AgriCan est une étude de grande envergure sur la santé des agriculteurs commandée par la MSA. Elle consiste à suivre depuis 2005 une cohorte de plus de 180 000 cultivateurs pour décrire avec précision les liens entre cancers et activités agricoles (Agri = agriculture, Can = cancer). Le responsable du projet est Pierre Lebailly, épidémiologiste de l’INSERM. L’enquête semble relativement indépendante maintenant alors qu’à ses débuts, elle était financée en partie par l’UIPP. Cela n’est plus le cas depuis 2015.

Si les annonces faites lors du point d’étape en 2014 sur les premiers résultats de l’enquête semblaient réjouissantes pour les agriculteurs et ont beaucoup été utilisées par la FNSEA pour affirmer péremptoirement qu’il n’y avait pas de problème, la dernière livraison est beaucoup plus inquiétante.

Certes, la bonne nouvelle est que les agriculteurs – qui fument beaucoup moins que la moyenne – développent beaucoup moins de cancers du fumeur (poumons, gorge, larynx, œsophage…).
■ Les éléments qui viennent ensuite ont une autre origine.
(** * The 1Password vault resource of the Terraform provider

    A shallow embedding of [internal/provider/onepassword_vault_resource.go]:
    the composite-identifier codec, the [Configure] hook and the five
    lifecycle handlers ([Create], [Read], [Update], [Delete], [ImportState]),
    followed by the properties the specification states about them.

    Go strings are byte sequences and are modelled as [string]; the
    handlers mutate a response object and talk to a remote service through
    [r.client], which is modelled by explicit state passing. *)

From Stdlib Require Import String Ascii List Bool Arith Lia.
Import ListNotations.
Open Scope list_scope.
Open Scope string_scope.

Set Implicit Arguments.

(** ** [strings]: the two library functions the codec relies on *)

Module strings.

(** [strings.Count(s, sep)] for a one-byte separator. *)
Fixpoint Count (s : string) (sep : ascii) : nat :=
  match s with
  | EmptyString => 0
  | String c rest =>
      if Ascii.eqb c sep then S (Count rest sep) else Count rest sep
  end.

(** [strings.Split(s, sep)] for a one-byte separator (the resource only
    ever splits on ["/"]): the substrings between the separators, in
    order; a string without separator is returned as its only element. *)
Fixpoint Split (s : string) (sep : ascii) : list string :=
  match s with
  | EmptyString => [EmptyString]
  | String c rest =>
      if Ascii.eqb c sep then EmptyString :: Split rest sep
      else match Split rest sep with
           | [] => [String c EmptyString]
           | hd :: tl => String c hd :: tl
           end
  end.

End strings.

(** ** The identifier codec *)

Module model.

(** [model.Vault]: the fields of the domain entity the resource reads. *)
Record Vault : Type := { ID : string; Name : string; Description : string }.

End model.

(** Modelled from the spec: [vaultTerraformID] is called by the handlers but
    defined in another file of the provider package. Section 4.1 gives it as
    [compose(uuid) = "vaults/<uuid>"], applied to the vault's [ID]. *)
Definition vaultTerraformID (vault : model.Vault) : string :=
  "vaults/" ++ model.ID vault.

Definition vaultUUIDFromTerraformID (tfID : string) : string :=
  let elements := strings.Split tfID "/"%char in
  if negb (Nat.eqb (length elements) 2) then ""
  else nth 1 elements "".

(** ** [diag]: the diagnostics accumulator of the plugin framework *)

Module diag.

Inductive Severity : Type := SeverityError | SeverityWarning.

Record Diagnostic : Type :=
  { severity : Severity; Summary : string; Detail : string }.

Definition Diagnostics : Type := list Diagnostic.

Definition NewErrorDiagnostic (summary detail : string) : Diagnostic :=
  {| severity := SeverityError; Summary := summary; Detail := detail |}.

Definition isError (d : Diagnostic) : bool :=
  match severity d with SeverityError => true | SeverityWarning => false end.

Definition Severity_eqb (a b : Severity) : bool :=
  match a, b with
  | SeverityError, SeverityError | SeverityWarning, SeverityWarning => true
  | _, _ => false
  end.

(** [Diagnostic.Equal]: same severity, summary and detail. *)
Definition Equal (a b : Diagnostic) : bool :=
  Severity_eqb (severity a) (severity b)
  && String.eqb (Summary a) (Summary b)
  && String.eqb (Detail a) (Detail b).

Definition Contains (diags : Diagnostics) (d : Diagnostic) : bool :=
  existsb (Equal d) diags.

(** [Diagnostics.Append]: a diagnostic already in the collection is
    skipped, any other is added at the end. *)
Fixpoint Append (diags : Diagnostics) (new : list Diagnostic) : Diagnostics :=
  match new with
  | [] => diags
  | d :: rest =>
      if Contains diags d then Append diags rest
      else Append (diags ++ [d])%list rest
  end.

Definition AddError (diags : Diagnostics) (summary detail : string)
  : Diagnostics :=
  Append diags [NewErrorDiagnostic summary detail].

Definition HasError (diags : Diagnostics) : bool := existsb isError diags.

Definition ErrorsCount (diags : Diagnostics) : nat :=
  length (filter isError diags).

End diag.

(** ** [types] and the resource model *)

Module types.

(** [types.String]: a framework string is null, unknown or known. *)
Inductive String : Type :=
| StringNull
| StringUnknown
| StringValue (s : string).

(** [ValueString] is the known value, and [""] for null or unknown. *)
Definition ValueString (v : String) : string :=
  match v with
  | StringValue s => s
  | StringNull | StringUnknown => ""
  end.

End types.

(** [OnePasswordVaultResourceModel], with its [tfsdk] tags as comments. *)
Record OnePasswordVaultResourceModel : Type :=
  { ID : types.String;           (* tfsdk:"id" *)
    UUID : types.String;         (* tfsdk:"uuid" *)
    Name : types.String;         (* tfsdk:"name" *)
    Description : types.String   (* tfsdk:"description" *) }.

Module tfsdk.

(** What the request hands to the handler: [Plan.Get] and [State.Get]
    decode the orchestrator's value into the model and report the
    diagnostics of the decoding. The decoding itself belongs to the
    framework, so a request carries its outcome. *)
Record Data : Type :=
  { Raw : OnePasswordVaultResourceModel; GetDiags : diag.Diagnostics }.

Definition Get (d : Data) : OnePasswordVaultResourceModel * diag.Diagnostics :=
  (Raw d, GetDiags d).

(** The state of the response: no row ([None], a null object) or a row
    with the four attributes of the schema. *)
Definition State : Type := option OnePasswordVaultResourceModel.

(** [State.Set(ctx, &model)]: the model has the shape of the schema, so
    the row is replaced and no diagnostic is produced. *)
Definition Set_ (s : State) (m : OnePasswordVaultResourceModel)
  : State * diag.Diagnostics :=
  (Some m, []).

Definition RemoveResource (s : State) : State := None.

(** The row [SetAttribute] starts from when the state is null: every
    attribute null. *)
Definition nullRow : OnePasswordVaultResourceModel :=
  {| ID := types.StringNull; UUID := types.StringNull;
     Name := types.StringNull; Description := types.StringNull |}.

(** [State.SetAttribute(ctx, path.Root(name), value)] for a Go string
    value: the attribute with that tag is overwritten, the others are
    kept; a path outside the schema is reported and nothing is written. *)
Definition SetAttribute (s : State) (root : string) (val : string)
  : State * diag.Diagnostics :=
  let row := match s with Some m => m | None => nullRow end in
  let v := types.StringValue val in
  if String.eqb root "id" then
    (Some {| ID := v; UUID := UUID row; Name := Name row;
             Description := Description row |}, [])
  else if String.eqb root "uuid" then
    (Some {| ID := ID row; UUID := v; Name := Name row;
             Description := Description row |}, [])
  else if String.eqb root "name" then
    (Some {| ID := ID row; UUID := UUID row; Name := v;
             Description := Description row |}, [])
  else if String.eqb root "description" then
    (Some {| ID := ID row; UUID := UUID row; Name := Name row;
             Description := v |}, [])
  else
    (s, [diag.NewErrorDiagnostic "State Write Error"
           ("no attribute at path " ++ root)]).

End tfsdk.


(** ** [resource]: the requests and responses of the handlers *)

Module resource.

Record CreateRequest : Type := { CreateRequest_Plan : tfsdk.Data }.
Record ReadRequest : Type := { ReadRequest_State : tfsdk.Data }.
Record UpdateRequest : Type := { UpdateRequest_Plan : tfsdk.Data }.
Record DeleteRequest : Type := { DeleteRequest_State : tfsdk.Data }.
Record ImportStateRequest : Type := { ImportStateRequest_ID : string }.

(** [CreateResponse], [ReadResponse], [UpdateResponse], [DeleteResponse]
    and [ImportStateResponse] all carry the two fields the handlers use. *)
Record Response : Type :=
  { State : tfsdk.State; Diagnostics : diag.Diagnostics }.

Record ConfigureResponse : Type :=
  { ConfigureResponse_Diagnostics : diag.Diagnostics }.

(** [resp.Diagnostics.Append(...)] and [resp.Diagnostics.AddError(...)]
    on the response the handler was given. *)
Definition AppendDiagnostics (resp : Response) (new : diag.Diagnostics)
  : Response :=
  {| State := State resp;
     Diagnostics := diag.Append (Diagnostics resp) new |}.

Definition AddError (resp : Response) (summary detail : string) : Response :=
  {| State := State resp;
     Diagnostics := diag.AddError (Diagnostics resp) summary detail |}.

Definition WithState (resp : Response) (s : tfsdk.State) : Response :=
  {| State := s; Diagnostics := Diagnostics resp |}.

End resource.

(** Field assignments on the model, as [plan.ID = ...] in the handlers. *)
Definition set_ID (m : OnePasswordVaultResourceModel) (v : types.String) :=
  {| ID := v; UUID := UUID m; Name := Name m; Description := Description m |}.
Definition set_UUID (m : OnePasswordVaultResourceModel) (v : types.String) :=
  {| ID := ID m; UUID := v; Name := Name m; Description := Description m |}.
Definition set_Name (m : OnePasswordVaultResourceModel) (v : types.String) :=
  {| ID := ID m; UUID := UUID m; Name := v; Description := Description m |}.
Definition set_Description (m : OnePasswordVaultResourceModel)
  (v : types.String) :=
  {| ID := ID m; UUID := UUID m; Name := Name m; Description := v |}.

(** ** Predicates used by the properties *)

(** The invariant of a state row: [id] and [uuid] are known and
    [id == "vaults/" + uuid]. *)
Definition rowInvariant (m : OnePasswordVaultResourceModel) : bool :=
  match ID m, UUID m with
  | types.StringValue id, types.StringValue uuid =>
      String.eqb id ("vaults/" ++ uuid)
  | _, _ => false
  end.

(** A state is well formed when it holds no row or a row satisfying the
    invariant. *)
Definition stateInvariant (s : tfsdk.State) : bool :=
  match s with
  | None => true
  | Some row => rowInvariant row
  end.

(** [sub] occurs in [s]. *)
Definition IsInfix (sub s : string) : Prop :=
  exists pre post, s = pre ++ sub ++ post.

(** The diagnostics of a response once the decoding of the request has
    been appended: what every handler computes first. *)
Definition decoded (resp : resource.Response) (d : tfsdk.Data)
  : resource.Response :=
  resource.AppendDiagnostics resp (snd (tfsdk.Get d)).

(** The row [SetAttribute] updates: the one in the state, or the null row. *)
Definition rowOf (s : tfsdk.State) : OnePasswordVaultResourceModel :=
  match s with Some m => m | None => tfsdk.nullRow end.

(** The row the handlers build from a vault the remote returned. *)
Definition vaultRow (vault : model.Vault) : OnePasswordVaultResourceModel :=
  {| ID := types.StringValue (vaultTerraformID vault);
     UUID := types.StringValue (model.ID vault);
     Name := types.StringValue (model.Name vault);
     Description := types.StringValue (model.Description vault) |}.

(** The arguments of the remote calls, as the handlers build them from the
    decoded request. *)
Definition createArgument (req : resource.CreateRequest) : model.Vault :=
  let plan := tfsdk.Raw (resource.CreateRequest_Plan req) in
  {| model.ID := "";
     model.Name := types.ValueString (Name plan);
     model.Description := types.ValueString (Description plan) |}.

Definition readArgument (req : resource.ReadRequest) : string :=
  vaultUUIDFromTerraformID
    (types.ValueString (ID (tfsdk.Raw (resource.ReadRequest_State req)))).

Definition updateArgument (req : resource.UpdateRequest) : model.Vault :=
  let plan := tfsdk.Raw (resource.UpdateRequest_Plan req) in
  {| model.ID := types.ValueString (UUID plan);
     model.Name := types.ValueString (Name plan);
     model.Description := types.ValueString (Description plan) |}.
En revanche, les agriculteurs développent beaucoup plus certains types de cancers, comparés au reste de la population :

  • myélomes (+25 % chez les hommes, +22 % chez les femmes)
  • lymphomes (+47 % chez les hommes, +55 % chez les femmes).
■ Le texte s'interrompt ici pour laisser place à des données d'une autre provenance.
(** C1, amended.  Rewriting with the identity replacement gives the
    contents back, byte for byte, for a [.js] file in which every dynamic
    import that the scan keeps has an argument that already reads as the
    rewriter emits it, whatever its static imports and its dynamic
    imports of computed specifiers; for a [.css] file whose [@import]
    rules all read already as the rewriter emits them; and for a [.html]
    file whose inline scripts and styles are of these two kinds.  (A
    dynamic import is quoted anew and an [@import] rule is written anew,
    so other files can change.) *)
Theorem identity_rewrite_fixpoint
        (parse : string -> string + list ImportSpecifier)
        (matchDynamicImportValue : string -> option string)
        (HTML_JS_REGEX HTML_STYLE_REGEX : RegExpExec)
        (file : SnowpackSourceFile) (fuel : nat) :
  (baseExt file = ".js" ->
   spansInEmittedForm parse matchDynamicImportValue (contents file)) ->
  (baseExt file = ".css" -> allRulesCanonical (contents file) = true) ->
  (baseExt file = ".html" ->
   wellFormedExec HTML_JS_REGEX /\ wellFormedExec HTML_STYLE_REGEX /\
   (forall lastIndex m,
       HTML_JS_REGEX (contents file) lastIndex = Some m ->
       trimIsTruthy (group 2 m) = true ->
       spansInEmittedForm parse matchDynamicImportValue (group 2 m)) /\
   (forall lastIndex m,
       HTML_STYLE_REGEX (contents file) lastIndex = Some m ->
       trimIsTruthy (group 2 m) = true -> allRulesCanonical (group 2 m) = true)) ->
  In (baseExt file) [".js"; ".html"; ".css"] ->
  String.length (contents file) < fuel ->
  transformFileImports parse matchDynamicImportValue HTML_JS_REGEX HTML_STYLE_REGEX
                       fuel file identity
  = Return (contents file).
Proof.
  intros Hjs Hcss Hhtml Hext Hfuel. unfold transformFileImports.
  destruct (String.eqb_spec (baseExt file) ".js") as [Ejs|Njs].
  { apply transformEsmImports_identity_emitted, Hjs, Ejs. }
  destruct (String.eqb_spec (baseExt file) ".html") as [Ehtml|Nhtml].
  { destruct (Hhtml Ehtml) as (Wjs & Wstyle & Bjs & Bstyle).
    unfold transformHtmlImports.
    rewrite (htmlLoop_unchanged HTML_JS_REGEX _ (contents file) Wjs); [|
      intros li m Hm Ht; apply transformEsmImports_identity_emitted, (Bjs li m Hm Ht) | lia].
    cbn [bind].
    apply (htmlLoop_unchanged HTML_STYLE_REGEX _ (contents file) Wstyle); [|lia].
    intros li m Hm Ht. apply transformCssImports_identity_canonical; [apply (Bstyle li m Hm Ht)|].
    destruct (Wstyle _ _ _ Hm) as (_ & _ & _ & Hloc).
    apply (f_equal String.length) in Hloc.
    rewrite length_append, !length_sliceFrom in Hloc. lia. }
  destruct (String.eqb_spec (baseExt file) ".css") as [Ecss|Ncss].
  { apply transformCssImports_identity_canonical; [apply Hcss, Ecss | exact Hfuel]. }
  exfalso. destruct Hext as [E|[E|[E|[]]]]; congruence.
Qed.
En s’appuyant sur deux autres études scientifiques norvégienne et américaine, AgriCan établit un lien entre l’exposition au glyphosate, l’herbicide controversé, et des cas de lymphomes. Même risque pour le terbufos, un insecticide. Le lindane, un antiparasitaire pour bovins, serait impliqué dans les cancers de la prostate d’éleveurs qui est deux fois plus fréquent dans cette catégorie que dans la population normale.

L’équipe de recherche s’interroge sur le délai de rentrée appliqué en France qui est souvent bien moins long que celui appliqué au Canada pour les mêmes produits (au Canada, il est le résultat d’une mesure, pas en France). Elle s’interroge aussi sur la difficulté à évaluer la cancérogénocité des molécules, ce qui doit nous alerter : une molécule peut être non classée CMR un jour, et se révéler cancérigène après coup.

Pour le professeur Lebailly, il n’y a aucun doute : les agriculteurs développent un risque professionnel de cancers liés à l’utilisation de pesticides. Par ailleurs, depuis le dernier point d’étape en 2014 de nouveaux cancers apparaissent en excès : myélomes chez les femmes, lèvres chez les hommes et lymphomes plasmocytaires dans les deux sexes. 

En viticulture, la personne qui traite reçoit une dose de produits moins importante que celle qui taille, récolte, effeuille, trie, parfois sans équipement de protection et ça tout au long de l’année.